[Collected data]
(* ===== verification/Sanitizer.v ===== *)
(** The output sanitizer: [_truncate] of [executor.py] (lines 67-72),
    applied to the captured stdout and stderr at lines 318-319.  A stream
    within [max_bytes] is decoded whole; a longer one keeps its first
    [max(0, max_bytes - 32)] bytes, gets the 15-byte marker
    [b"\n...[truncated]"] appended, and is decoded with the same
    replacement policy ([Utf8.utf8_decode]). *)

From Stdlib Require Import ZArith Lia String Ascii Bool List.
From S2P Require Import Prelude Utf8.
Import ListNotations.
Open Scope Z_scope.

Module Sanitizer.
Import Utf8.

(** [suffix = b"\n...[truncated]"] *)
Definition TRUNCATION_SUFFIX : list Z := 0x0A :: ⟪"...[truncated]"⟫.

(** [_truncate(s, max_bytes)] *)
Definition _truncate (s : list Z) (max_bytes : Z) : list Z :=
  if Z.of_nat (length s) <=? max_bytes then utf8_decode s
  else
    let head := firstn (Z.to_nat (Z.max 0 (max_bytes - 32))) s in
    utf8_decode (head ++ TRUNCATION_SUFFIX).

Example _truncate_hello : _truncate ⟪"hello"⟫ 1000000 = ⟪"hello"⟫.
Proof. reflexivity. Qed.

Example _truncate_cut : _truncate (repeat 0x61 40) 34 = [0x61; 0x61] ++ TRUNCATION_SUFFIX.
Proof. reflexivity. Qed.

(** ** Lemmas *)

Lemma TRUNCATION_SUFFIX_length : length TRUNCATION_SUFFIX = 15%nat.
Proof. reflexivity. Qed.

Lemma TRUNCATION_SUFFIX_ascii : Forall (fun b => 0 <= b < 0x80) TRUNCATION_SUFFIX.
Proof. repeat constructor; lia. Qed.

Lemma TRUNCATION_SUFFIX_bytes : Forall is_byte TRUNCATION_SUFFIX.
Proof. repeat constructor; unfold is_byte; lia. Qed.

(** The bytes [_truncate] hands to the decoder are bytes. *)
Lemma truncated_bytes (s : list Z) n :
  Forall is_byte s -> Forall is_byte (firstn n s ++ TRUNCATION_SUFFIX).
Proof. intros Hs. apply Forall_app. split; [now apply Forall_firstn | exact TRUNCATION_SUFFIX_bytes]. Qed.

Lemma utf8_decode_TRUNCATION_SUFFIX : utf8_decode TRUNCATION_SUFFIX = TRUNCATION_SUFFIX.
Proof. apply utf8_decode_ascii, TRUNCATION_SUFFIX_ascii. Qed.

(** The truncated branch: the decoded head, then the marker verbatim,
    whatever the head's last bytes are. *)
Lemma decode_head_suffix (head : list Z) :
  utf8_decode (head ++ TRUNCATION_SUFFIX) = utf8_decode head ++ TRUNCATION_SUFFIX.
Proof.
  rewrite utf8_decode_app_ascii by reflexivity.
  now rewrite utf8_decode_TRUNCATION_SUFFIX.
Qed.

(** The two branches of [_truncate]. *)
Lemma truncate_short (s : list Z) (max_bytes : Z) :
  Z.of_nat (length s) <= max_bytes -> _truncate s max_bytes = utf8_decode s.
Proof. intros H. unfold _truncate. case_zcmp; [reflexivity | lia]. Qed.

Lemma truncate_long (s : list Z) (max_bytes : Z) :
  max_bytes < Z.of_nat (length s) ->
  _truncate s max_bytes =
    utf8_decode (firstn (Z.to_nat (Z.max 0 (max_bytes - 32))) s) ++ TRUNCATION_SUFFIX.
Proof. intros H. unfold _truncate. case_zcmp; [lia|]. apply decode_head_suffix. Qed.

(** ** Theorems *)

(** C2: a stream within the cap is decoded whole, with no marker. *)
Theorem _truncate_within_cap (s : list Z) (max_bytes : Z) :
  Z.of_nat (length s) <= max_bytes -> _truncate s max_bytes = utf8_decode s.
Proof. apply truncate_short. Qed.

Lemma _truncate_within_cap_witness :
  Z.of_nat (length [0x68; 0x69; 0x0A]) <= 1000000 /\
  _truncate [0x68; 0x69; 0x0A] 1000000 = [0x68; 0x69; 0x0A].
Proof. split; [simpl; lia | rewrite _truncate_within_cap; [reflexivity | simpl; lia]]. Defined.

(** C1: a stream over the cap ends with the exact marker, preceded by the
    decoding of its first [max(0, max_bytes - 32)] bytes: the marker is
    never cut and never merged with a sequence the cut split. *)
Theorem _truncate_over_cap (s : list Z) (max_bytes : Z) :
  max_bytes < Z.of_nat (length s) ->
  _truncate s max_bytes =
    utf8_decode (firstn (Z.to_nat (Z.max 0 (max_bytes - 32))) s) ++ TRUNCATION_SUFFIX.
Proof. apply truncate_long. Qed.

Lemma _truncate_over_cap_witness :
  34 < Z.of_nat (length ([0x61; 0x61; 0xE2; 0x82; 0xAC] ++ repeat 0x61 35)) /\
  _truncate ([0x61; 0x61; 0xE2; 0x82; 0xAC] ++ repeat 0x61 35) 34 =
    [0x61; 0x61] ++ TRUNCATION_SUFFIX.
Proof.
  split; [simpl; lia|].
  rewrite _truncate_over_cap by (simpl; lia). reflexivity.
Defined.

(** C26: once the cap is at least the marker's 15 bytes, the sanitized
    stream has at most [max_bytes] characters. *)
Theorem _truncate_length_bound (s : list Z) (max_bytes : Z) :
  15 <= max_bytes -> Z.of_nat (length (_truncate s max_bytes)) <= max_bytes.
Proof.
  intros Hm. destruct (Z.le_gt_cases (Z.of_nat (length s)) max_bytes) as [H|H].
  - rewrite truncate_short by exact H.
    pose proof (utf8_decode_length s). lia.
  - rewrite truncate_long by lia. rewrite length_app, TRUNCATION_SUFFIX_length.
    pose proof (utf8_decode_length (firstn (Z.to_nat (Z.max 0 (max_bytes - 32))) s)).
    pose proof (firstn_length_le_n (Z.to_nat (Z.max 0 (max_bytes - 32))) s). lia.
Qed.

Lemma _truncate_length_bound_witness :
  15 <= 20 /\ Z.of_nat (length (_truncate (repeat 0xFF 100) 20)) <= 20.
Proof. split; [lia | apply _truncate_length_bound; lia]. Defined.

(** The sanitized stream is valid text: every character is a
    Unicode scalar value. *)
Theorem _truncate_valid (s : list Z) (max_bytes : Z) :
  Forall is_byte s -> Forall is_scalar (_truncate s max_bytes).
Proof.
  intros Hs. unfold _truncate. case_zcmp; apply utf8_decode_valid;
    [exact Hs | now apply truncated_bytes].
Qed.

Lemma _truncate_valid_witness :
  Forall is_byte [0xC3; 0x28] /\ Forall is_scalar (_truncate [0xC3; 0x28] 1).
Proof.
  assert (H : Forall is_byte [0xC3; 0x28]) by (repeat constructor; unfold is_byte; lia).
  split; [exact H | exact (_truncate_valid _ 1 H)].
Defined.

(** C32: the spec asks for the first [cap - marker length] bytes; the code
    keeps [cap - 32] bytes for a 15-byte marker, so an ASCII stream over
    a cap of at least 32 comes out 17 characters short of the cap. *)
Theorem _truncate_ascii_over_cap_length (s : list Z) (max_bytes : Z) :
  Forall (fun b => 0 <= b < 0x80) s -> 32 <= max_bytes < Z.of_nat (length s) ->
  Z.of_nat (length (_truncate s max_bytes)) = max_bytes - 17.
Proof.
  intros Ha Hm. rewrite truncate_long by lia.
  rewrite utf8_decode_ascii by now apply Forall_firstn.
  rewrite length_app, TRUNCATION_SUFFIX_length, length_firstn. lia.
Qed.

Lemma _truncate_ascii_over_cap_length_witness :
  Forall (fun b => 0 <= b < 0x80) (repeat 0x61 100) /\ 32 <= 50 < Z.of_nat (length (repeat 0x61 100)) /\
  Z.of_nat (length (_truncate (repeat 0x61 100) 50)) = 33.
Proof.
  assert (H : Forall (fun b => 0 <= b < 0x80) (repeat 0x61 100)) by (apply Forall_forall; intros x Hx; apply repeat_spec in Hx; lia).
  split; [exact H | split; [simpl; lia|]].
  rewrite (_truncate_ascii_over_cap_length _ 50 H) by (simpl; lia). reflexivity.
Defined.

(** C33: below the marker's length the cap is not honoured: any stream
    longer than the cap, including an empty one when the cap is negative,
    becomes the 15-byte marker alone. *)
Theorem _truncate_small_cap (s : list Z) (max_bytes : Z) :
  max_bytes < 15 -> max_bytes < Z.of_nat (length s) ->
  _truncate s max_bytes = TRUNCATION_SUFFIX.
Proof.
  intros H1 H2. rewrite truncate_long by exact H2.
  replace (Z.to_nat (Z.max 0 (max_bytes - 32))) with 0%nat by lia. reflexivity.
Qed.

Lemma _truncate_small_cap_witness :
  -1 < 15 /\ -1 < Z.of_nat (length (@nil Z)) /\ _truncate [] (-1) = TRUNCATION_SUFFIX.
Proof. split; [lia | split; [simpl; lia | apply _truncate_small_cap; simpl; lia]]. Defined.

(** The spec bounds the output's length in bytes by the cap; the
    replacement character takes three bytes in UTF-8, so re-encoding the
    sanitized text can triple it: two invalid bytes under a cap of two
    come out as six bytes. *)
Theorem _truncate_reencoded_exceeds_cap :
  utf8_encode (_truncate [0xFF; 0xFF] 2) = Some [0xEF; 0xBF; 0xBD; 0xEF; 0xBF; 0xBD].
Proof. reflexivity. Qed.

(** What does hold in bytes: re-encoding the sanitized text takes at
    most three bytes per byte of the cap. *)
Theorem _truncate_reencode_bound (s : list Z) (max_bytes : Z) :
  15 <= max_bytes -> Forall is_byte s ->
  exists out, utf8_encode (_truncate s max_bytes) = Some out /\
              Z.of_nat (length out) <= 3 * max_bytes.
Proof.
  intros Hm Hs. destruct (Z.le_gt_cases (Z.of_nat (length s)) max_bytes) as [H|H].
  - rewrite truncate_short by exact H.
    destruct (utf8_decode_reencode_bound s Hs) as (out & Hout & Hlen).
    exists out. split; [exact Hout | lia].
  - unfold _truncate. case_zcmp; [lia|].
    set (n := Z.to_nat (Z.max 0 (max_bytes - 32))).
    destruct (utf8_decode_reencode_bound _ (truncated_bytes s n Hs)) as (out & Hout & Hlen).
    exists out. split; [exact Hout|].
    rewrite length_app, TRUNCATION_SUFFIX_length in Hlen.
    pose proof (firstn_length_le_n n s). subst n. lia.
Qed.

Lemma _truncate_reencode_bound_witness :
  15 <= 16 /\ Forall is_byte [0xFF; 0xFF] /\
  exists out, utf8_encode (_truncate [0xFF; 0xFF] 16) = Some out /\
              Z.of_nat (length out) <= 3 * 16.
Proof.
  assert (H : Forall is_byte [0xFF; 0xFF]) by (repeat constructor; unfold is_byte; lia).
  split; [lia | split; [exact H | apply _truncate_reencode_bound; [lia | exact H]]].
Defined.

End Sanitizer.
==
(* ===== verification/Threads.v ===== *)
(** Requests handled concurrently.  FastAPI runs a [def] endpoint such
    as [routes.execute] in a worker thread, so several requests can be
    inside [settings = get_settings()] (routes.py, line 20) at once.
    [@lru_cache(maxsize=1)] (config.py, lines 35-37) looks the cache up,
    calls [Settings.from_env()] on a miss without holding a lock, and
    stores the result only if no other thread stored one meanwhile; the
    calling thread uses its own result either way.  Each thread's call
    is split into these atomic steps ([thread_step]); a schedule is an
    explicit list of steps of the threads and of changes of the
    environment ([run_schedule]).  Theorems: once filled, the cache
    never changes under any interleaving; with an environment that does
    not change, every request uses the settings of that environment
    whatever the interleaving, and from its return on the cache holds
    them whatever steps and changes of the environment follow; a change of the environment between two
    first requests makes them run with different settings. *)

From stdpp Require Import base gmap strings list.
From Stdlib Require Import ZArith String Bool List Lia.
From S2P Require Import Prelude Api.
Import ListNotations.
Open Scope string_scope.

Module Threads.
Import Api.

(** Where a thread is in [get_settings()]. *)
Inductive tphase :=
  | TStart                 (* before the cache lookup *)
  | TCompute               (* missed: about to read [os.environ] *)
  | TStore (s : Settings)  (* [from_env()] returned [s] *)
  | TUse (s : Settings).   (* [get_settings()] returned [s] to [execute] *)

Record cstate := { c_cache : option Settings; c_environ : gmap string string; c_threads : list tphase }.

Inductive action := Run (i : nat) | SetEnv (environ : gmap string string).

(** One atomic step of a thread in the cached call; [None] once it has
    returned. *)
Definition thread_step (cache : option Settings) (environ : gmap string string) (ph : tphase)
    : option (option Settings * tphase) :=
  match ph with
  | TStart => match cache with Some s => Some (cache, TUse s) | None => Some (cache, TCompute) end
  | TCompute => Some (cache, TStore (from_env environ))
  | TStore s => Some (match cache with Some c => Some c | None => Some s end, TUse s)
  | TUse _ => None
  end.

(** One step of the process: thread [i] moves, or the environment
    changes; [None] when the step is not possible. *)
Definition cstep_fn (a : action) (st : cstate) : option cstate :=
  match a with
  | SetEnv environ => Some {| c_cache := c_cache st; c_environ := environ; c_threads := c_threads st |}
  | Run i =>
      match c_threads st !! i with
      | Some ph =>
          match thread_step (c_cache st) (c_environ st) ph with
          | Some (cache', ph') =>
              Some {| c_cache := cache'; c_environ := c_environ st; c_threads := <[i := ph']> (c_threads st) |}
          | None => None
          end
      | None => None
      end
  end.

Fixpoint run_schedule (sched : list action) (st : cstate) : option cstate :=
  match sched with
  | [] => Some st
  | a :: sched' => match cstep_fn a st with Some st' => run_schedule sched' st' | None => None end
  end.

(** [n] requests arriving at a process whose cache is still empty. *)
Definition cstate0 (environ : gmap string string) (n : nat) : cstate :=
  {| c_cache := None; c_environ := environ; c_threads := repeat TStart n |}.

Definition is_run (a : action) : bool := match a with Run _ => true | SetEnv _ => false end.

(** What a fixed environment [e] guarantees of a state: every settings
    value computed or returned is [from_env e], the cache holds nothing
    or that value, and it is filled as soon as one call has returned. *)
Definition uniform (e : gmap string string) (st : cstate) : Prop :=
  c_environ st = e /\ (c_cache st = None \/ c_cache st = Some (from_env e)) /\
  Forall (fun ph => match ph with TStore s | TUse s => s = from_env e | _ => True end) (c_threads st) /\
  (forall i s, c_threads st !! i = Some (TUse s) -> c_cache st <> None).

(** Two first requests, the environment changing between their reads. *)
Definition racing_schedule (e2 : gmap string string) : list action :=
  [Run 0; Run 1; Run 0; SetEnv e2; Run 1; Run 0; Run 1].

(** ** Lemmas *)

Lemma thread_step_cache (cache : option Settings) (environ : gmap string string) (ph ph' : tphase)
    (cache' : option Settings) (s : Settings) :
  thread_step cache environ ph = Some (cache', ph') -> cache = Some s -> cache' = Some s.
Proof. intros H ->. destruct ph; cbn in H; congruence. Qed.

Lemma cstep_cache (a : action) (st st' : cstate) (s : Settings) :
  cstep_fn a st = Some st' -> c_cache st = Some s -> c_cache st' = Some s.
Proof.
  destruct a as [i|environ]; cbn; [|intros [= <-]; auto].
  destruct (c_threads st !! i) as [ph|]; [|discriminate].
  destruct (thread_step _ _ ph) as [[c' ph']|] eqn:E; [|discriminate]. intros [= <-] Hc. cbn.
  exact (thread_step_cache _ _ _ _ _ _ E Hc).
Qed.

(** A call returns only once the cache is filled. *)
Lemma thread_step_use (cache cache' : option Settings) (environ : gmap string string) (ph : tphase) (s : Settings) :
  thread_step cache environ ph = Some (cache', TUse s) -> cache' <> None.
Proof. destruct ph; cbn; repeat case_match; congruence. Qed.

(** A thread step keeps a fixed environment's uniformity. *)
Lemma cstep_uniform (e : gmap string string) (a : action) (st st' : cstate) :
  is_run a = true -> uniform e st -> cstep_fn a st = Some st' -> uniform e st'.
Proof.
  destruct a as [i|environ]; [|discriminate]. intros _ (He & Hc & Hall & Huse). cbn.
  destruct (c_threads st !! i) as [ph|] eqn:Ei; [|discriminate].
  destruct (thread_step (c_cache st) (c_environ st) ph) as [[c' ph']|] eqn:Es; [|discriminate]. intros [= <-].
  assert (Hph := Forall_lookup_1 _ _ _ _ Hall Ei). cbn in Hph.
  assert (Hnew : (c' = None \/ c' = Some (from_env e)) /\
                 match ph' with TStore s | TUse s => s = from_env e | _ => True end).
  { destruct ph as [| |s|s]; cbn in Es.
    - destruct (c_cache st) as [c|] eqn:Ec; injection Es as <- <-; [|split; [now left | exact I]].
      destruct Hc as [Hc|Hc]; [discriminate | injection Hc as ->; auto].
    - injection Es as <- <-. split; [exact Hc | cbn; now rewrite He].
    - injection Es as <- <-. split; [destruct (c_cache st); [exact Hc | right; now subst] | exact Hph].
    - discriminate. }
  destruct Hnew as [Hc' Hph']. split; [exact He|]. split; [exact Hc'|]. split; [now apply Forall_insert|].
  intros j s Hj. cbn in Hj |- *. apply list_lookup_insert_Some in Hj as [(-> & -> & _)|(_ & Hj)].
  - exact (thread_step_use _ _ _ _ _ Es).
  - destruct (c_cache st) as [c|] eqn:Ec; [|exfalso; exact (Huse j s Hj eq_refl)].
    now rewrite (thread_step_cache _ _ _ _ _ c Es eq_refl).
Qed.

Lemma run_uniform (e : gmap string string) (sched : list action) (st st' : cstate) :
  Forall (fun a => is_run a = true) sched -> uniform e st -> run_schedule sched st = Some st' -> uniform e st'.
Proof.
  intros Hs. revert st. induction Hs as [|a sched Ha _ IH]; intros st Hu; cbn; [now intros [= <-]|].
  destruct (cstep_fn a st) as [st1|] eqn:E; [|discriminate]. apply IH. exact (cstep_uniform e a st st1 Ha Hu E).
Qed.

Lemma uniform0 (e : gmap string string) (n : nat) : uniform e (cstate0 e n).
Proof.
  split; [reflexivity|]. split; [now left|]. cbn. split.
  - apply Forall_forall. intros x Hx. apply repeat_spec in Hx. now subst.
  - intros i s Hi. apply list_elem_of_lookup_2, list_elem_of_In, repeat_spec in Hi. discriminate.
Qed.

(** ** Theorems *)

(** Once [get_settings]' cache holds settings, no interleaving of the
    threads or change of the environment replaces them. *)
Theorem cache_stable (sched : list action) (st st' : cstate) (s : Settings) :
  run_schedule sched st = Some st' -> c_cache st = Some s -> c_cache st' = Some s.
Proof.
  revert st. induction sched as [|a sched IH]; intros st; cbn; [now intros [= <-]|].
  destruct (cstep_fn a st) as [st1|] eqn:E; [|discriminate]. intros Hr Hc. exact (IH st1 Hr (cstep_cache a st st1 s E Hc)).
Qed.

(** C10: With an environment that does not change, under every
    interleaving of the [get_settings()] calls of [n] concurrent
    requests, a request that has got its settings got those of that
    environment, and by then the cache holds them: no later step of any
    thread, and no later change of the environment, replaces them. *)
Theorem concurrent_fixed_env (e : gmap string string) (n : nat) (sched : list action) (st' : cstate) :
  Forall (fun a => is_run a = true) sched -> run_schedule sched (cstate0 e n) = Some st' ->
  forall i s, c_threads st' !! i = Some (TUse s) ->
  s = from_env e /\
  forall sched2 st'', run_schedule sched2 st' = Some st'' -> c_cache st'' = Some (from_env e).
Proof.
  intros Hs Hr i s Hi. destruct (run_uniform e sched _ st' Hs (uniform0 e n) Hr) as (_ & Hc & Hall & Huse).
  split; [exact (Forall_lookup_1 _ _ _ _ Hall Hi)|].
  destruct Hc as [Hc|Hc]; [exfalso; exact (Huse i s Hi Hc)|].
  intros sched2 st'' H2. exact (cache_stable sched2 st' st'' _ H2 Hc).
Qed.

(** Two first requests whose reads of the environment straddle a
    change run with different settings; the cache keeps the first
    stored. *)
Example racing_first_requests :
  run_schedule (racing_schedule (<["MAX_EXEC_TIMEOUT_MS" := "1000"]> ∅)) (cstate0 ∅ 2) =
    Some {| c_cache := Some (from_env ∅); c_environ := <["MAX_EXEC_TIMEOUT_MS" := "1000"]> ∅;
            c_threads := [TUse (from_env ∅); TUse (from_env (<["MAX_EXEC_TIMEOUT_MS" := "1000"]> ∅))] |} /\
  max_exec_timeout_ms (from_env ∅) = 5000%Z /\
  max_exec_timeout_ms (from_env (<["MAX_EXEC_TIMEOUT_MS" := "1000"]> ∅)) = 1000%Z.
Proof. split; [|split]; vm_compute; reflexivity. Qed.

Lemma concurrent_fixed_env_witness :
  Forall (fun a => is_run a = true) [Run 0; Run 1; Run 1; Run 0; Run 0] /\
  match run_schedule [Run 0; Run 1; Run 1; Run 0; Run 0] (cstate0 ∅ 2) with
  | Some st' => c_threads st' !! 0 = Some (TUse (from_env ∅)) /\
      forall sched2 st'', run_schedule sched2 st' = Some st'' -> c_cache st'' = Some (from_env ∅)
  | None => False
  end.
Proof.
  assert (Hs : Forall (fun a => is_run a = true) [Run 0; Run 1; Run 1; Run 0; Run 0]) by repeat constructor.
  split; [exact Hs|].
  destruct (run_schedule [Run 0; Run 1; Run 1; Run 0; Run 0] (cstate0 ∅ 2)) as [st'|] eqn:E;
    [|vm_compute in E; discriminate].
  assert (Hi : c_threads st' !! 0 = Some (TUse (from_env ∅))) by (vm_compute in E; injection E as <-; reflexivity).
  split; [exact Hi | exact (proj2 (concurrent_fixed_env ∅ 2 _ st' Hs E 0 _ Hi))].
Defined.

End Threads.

# WORK INSTRUCTION
Reproduce verbatim the lines above, from the line with "Theorem _truncate_reencode_bound (s" through the line with "assert (H : Forall is_byte [0xFF;".

# WRITTEN ANSWER
Theorem _truncate_reencode_bound (s : list Z) (max_bytes : Z) :
  15 <= max_bytes -> Forall is_byte s ->
  exists out, utf8_encode (_truncate s max_bytes) = Some out /\
              Z.of_nat (length out) <= 3 * max_bytes.
Proof.
  intros Hm Hs. destruct (Z.le_gt_cases (Z.of_nat (length s)) max_bytes) as [H|H].
  - rewrite truncate_short by exact H.
    destruct (utf8_decode_reencode_bound s Hs) as (out & Hout & Hlen).
    exists out. split; [exact Hout | lia].
  - unfold _truncate. case_zcmp; [lia|].
    set (n := Z.to_nat (Z.max 0 (max_bytes - 32))).
    destruct (utf8_decode_reencode_bound _ (truncated_bytes s n Hs)) as (out & Hout & Hlen).
    exists out. split; [exact Hout|].
    rewrite length_app, TRUNCATION_SUFFIX_length in Hlen.
    pose proof (firstn_length_le_n n s). subst n. lia.
Qed.

Lemma _truncate_reencode_bound_witness :
  15 <= 16 /\ Forall is_byte [0xFF; 0xFF] /\
  exists out, utf8_encode (_truncate [0xFF; 0xFF] 16) = Some out /\
              Z.of_nat (length out) <= 3 * 16.
Proof.
  assert (H : Forall is_byte [0xFF; 0xFF]) by (repeat constructor; unfold is_byte; lia).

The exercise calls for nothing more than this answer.